Using the records that appear below, write out exactly the lines from the one with "(** * The asynchronous" through the one with "empties the slot", keeping both end lines.

• [Data supplied]:

------

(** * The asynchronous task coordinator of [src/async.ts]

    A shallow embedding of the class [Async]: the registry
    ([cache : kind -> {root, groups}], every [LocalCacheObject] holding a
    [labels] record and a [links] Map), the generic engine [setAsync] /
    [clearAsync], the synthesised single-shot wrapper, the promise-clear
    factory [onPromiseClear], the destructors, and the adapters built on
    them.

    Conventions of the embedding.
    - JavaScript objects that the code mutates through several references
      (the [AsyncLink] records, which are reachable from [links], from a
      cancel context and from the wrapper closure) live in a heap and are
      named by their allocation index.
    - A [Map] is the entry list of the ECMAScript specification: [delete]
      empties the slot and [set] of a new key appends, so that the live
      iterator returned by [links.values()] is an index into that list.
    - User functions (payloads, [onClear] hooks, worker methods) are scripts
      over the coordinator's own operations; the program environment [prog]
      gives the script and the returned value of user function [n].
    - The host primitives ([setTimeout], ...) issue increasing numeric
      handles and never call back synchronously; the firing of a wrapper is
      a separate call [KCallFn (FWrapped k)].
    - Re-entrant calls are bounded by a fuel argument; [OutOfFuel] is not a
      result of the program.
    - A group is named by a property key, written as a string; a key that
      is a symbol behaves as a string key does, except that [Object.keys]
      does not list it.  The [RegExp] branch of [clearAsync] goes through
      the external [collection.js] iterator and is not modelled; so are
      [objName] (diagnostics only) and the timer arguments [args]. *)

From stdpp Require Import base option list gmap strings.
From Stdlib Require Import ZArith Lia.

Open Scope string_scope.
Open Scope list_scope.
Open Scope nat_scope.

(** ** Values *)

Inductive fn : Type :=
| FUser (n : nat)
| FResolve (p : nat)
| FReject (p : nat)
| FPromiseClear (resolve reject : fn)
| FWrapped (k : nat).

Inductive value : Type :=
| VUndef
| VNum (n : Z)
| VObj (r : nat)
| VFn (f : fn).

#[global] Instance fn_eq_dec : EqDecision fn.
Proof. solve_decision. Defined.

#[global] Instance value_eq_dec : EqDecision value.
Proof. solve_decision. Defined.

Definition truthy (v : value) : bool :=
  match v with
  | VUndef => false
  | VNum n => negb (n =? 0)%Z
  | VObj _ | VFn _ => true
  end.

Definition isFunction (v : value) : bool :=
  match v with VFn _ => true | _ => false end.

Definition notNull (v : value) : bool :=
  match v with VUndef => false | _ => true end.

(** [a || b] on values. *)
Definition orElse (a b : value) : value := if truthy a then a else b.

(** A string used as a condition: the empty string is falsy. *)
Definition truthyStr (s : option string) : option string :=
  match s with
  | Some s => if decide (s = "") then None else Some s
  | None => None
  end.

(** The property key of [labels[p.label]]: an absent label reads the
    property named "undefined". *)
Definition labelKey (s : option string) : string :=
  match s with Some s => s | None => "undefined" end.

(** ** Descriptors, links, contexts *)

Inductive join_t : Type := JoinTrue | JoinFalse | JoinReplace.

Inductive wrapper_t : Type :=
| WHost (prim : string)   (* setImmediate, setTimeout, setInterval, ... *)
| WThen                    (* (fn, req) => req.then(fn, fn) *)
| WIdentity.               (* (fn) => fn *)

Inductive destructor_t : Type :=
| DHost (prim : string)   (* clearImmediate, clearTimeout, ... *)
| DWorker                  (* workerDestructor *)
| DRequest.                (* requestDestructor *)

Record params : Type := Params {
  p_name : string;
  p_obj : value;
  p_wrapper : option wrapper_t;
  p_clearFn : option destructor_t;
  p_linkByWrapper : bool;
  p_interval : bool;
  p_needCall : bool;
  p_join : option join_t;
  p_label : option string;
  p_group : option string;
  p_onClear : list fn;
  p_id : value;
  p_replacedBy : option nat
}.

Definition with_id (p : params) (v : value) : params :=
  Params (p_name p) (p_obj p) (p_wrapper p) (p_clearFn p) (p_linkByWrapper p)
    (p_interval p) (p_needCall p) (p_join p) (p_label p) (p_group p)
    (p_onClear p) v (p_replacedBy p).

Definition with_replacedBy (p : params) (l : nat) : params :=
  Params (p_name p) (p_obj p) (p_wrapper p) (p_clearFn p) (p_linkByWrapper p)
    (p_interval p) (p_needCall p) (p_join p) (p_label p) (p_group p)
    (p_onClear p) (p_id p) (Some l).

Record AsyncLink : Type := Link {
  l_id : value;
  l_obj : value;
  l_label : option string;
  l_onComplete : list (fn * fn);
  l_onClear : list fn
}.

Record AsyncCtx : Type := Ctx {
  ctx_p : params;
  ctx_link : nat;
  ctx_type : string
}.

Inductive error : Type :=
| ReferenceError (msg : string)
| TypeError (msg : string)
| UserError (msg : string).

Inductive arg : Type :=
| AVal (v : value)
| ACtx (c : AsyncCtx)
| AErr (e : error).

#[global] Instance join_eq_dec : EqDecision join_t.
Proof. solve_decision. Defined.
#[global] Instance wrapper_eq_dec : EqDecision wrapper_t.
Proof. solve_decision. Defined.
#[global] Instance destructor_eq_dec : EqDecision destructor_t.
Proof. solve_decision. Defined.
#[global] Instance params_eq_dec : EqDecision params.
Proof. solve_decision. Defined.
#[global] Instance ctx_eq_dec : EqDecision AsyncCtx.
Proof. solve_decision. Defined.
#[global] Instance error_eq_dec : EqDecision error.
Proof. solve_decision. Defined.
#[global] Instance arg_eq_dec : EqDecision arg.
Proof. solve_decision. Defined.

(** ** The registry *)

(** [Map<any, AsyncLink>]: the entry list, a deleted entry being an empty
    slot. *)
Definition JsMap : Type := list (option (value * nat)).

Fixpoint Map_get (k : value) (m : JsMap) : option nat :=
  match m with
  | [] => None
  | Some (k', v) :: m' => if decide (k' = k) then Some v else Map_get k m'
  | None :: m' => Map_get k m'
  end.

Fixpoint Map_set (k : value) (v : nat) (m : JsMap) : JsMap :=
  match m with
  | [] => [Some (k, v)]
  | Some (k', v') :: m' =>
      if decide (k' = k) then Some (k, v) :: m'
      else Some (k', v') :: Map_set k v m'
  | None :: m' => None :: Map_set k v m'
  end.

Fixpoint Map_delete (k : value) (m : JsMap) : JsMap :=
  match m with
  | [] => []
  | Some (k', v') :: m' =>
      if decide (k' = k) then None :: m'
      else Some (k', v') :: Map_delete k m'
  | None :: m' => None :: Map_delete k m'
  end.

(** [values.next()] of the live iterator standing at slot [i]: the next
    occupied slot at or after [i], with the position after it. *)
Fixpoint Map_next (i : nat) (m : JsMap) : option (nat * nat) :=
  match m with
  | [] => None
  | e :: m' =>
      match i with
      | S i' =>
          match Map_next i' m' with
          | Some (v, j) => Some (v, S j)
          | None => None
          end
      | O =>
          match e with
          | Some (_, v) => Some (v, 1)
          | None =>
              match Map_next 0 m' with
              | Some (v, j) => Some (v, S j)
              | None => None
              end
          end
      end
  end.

------

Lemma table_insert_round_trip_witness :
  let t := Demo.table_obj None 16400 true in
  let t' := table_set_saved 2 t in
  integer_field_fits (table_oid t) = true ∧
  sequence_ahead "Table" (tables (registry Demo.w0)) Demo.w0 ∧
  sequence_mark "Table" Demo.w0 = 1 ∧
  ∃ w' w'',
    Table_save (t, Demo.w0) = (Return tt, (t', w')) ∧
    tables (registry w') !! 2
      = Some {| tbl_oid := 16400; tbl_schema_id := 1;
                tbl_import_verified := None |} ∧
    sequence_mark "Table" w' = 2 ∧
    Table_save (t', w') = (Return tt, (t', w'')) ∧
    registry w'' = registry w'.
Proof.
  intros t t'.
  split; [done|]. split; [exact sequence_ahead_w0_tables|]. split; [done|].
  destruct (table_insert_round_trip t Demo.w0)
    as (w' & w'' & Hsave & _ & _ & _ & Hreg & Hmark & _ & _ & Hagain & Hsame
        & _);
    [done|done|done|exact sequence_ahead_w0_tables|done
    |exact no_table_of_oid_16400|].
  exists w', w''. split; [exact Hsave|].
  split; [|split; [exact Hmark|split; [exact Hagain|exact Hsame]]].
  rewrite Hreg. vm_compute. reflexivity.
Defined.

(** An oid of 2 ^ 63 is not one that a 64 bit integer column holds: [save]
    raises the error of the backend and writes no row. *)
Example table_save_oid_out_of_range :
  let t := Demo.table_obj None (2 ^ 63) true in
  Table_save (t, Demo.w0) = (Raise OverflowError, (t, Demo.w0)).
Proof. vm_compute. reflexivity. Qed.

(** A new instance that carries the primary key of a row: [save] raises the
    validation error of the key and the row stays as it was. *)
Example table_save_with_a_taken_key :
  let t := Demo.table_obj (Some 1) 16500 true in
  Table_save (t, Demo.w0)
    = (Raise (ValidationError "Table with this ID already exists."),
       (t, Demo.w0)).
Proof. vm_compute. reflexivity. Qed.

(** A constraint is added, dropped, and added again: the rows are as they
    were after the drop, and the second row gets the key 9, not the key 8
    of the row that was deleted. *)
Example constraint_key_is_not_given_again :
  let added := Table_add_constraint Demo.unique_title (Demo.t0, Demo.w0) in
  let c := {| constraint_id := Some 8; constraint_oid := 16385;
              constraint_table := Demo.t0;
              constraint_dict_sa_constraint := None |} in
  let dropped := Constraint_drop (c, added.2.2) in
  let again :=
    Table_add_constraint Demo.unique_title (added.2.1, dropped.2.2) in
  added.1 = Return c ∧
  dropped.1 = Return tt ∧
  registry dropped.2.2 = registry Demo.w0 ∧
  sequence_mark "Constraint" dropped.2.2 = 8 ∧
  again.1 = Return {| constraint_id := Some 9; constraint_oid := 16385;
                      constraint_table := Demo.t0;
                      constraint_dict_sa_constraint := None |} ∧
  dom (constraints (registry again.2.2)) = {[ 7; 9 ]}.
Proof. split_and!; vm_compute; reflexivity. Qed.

------

• [Exercise response]:
(** * The asynchronous task coordinator of [src/async.ts]

    A shallow embedding of the class [Async]: the registry
    ([cache : kind -> {root, groups}], every [LocalCacheObject] holding a
    [labels] record and a [links] Map), the generic engine [setAsync] /
    [clearAsync], the synthesised single-shot wrapper, the promise-clear
    factory [onPromiseClear], the destructors, and the adapters built on
    them.

    Conventions of the embedding.
    - JavaScript objects that the code mutates through several references
      (the [AsyncLink] records, which are reachable from [links], from a
      cancel context and from the wrapper closure) live in a heap and are
      named by their allocation index.
    - A [Map] is the entry list of the ECMAScript specification: [delete]
      empties the slot and [set] of a new key appends, so that the live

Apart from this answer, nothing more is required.